▶ _Extracted entries_:
(** [m] returns [a] and appends [evs] to the trace, whatever the state. *)
Definition yields {A} (m : M A) (a : A) (evs : list event) : Prop :=
  ∀ s, (m s).1 = Ok a ∧ trace (m s).2 = trace s ++ evs.




(** The buffers a call works on, once converted: inputs, outputs and, when
    given, parameters and time. *)
Definition supplied (p : prepared) : list ndarray :=
  p_inputs p :: p_outputs p :: option_list (p_pars p) ++ option_list (p_time p).

(** The invocation of a strided kernel at offset [off] on the zero-copy
    path. *)
Definition strided_call (cf : cfunc) (p : prepared) (fptr : kernel_id) (off : Z) : kcall :=
  {| k_fptr := fptr;
     k_out := ptr_add (data_ptr (p_outputs p)) off;
     k_in := if 0 <? nvars cf then ptr_add (data_ptr (p_inputs p)) off else None;
     k_par := if 0 <? nparams cf
              then ptr_add (from_option data_ptr None (p_pars p)) off else None;
     k_time := if is_time_dependent cf
               then ptr_add (from_option data_ptr None (p_time p)) off else None;
     k_stride := Some (shape_at (p_inputs p) 1) |}.

(** The events of that invocation: the pointer additions, then the call. *)
Definition strided_events (cf : cfunc) (p : prepared) (fptr : kernel_id) (off : Z)
    : list event :=
  [EvPtrAdd ROut off]
  ++ (if 0 <? nvars cf then [EvPtrAdd RIn off] else [])
  ++ (if 0 <? nparams cf then [EvPtrAdd RPar off] else [])
  ++ (if is_time_dependent cf then [EvPtrAdd RTime off] else [])
  ++ [EvKernel (strided_call cf p fptr off)].

(** The whole trace of the zero-copy batch path. *)
Definition zero_copy_events (cf : cfunc) (p : prepared) : list event :=
  let n_simd_blocks := Z.quot (shape_at (p_inputs p) 1) (simd_size cf) in
  (seqZ 0 n_simd_blocks ≫= λ k, strided_events cf p FptrBatchS (k * simd_size cf))
  ++ (seqZ (n_simd_blocks * simd_size cf)
           (shape_at (p_inputs p) 1 - n_simd_blocks * simd_size cf)
      ≫= strided_events cf p FptrScalS).


(** ** More notions used in the statements *)

(** [m] returns, whatever the state, and appends [evs] to the trace. *)
Definition emits {A} (m : M A) (evs : list event) : Prop :=
  ∀ s, (∃ a, (m s).1 = Ok a) ∧ trace (m s).2 = trace s ++ evs.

▶ _About this exercise_: Your answer should be the lines above from the one containing "(** The events" through the one containing "(shape_at (p_inputs p) 1 - n_simd_blocks", copied exactly and with both ends kept.

▶ _Answer to the problem_:
(** The events of that invocation: the pointer additions, then the call. *)
Definition strided_events (cf : cfunc) (p : prepared) (fptr : kernel_id) (off : Z)
    : list event :=
  [EvPtrAdd ROut off]
  ++ (if 0 <? nvars cf then [EvPtrAdd RIn off] else [])
  ++ (if 0 <? nparams cf then [EvPtrAdd RPar off] else [])
  ++ (if is_time_dependent cf then [EvPtrAdd RTime off] else [])
  ++ [EvKernel (strided_call cf p fptr off)].

(** The whole trace of the zero-copy batch path. *)
Definition zero_copy_events (cf : cfunc) (p : prepared) : list event :=
  let n_simd_blocks := Z.quot (shape_at (p_inputs p) 1) (simd_size cf) in
  (seqZ 0 n_simd_blocks ≫= λ k, strided_events cf p FptrBatchS (k * simd_size cf))
  ++ (seqZ (n_simd_blocks * simd_size cf)
           (shape_at (p_inputs p) 1 - n_simd_blocks * simd_size cf)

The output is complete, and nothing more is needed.